◆ Your goal ◆
Reproduce the line that contains "E|reflexivity]] ]; cbv beta." and every line after it through the end of the records, exactly, with nothing added.

◆ Entries provided ◆
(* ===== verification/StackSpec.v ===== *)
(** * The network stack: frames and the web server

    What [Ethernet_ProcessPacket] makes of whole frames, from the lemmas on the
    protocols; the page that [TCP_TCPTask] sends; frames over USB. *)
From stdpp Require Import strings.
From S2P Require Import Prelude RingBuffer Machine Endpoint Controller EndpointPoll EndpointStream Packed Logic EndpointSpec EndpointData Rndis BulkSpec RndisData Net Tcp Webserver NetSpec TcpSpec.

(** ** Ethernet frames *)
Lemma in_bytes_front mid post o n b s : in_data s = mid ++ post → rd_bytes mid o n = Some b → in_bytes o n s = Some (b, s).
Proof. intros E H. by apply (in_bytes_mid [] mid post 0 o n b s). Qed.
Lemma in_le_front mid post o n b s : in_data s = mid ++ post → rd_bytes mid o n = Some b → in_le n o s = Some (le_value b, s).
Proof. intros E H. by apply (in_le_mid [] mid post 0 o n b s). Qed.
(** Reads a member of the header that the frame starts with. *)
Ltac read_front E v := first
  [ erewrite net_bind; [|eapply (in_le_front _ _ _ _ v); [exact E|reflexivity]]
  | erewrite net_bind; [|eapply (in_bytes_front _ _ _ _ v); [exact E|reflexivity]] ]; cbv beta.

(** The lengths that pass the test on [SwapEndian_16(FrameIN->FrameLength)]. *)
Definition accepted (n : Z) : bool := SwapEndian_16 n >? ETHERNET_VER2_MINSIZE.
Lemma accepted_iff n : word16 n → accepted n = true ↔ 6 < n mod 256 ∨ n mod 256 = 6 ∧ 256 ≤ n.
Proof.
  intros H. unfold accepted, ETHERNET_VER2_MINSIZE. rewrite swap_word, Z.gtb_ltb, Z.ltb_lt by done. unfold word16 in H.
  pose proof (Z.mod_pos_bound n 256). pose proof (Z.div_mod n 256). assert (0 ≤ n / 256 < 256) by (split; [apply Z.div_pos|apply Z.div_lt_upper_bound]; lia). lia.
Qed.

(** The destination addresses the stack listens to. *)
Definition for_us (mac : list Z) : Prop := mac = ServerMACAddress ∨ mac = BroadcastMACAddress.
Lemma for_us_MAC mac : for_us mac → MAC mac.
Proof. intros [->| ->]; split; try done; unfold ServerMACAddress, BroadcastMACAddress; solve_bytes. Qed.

◆ Task result ◆
  | erewrite net_bind; [|eapply (in_bytes_front _ _ _ _ v); [exact E|reflexivity]] ]; cbv beta.

(** The lengths that pass the test on [SwapEndian_16(FrameIN->FrameLength)]. *)
Definition accepted (n : Z) : bool := SwapEndian_16 n >? ETHERNET_VER2_MINSIZE.
Lemma accepted_iff n : word16 n → accepted n = true ↔ 6 < n mod 256 ∨ n mod 256 = 6 ∧ 256 ≤ n.
Proof.
  intros H. unfold accepted, ETHERNET_VER2_MINSIZE. rewrite swap_word, Z.gtb_ltb, Z.ltb_lt by done. unfold word16 in H.
  pose proof (Z.mod_pos_bound n 256). pose proof (Z.div_mod n 256). assert (0 ≤ n / 256 < 256) by (split; [apply Z.div_pos|apply Z.div_lt_upper_bound]; lia). lia.
Qed.

(** The destination addresses the stack listens to. *)
Definition for_us (mac : list Z) : Prop := mac = ServerMACAddress ∨ mac = BroadcastMACAddress.
Lemma for_us_MAC mac : for_us mac → MAC mac.
Proof. intros [->| ->]; split; try done; unfold ServerMACAddress, BroadcastMACAddress; solve_bytes. Qed.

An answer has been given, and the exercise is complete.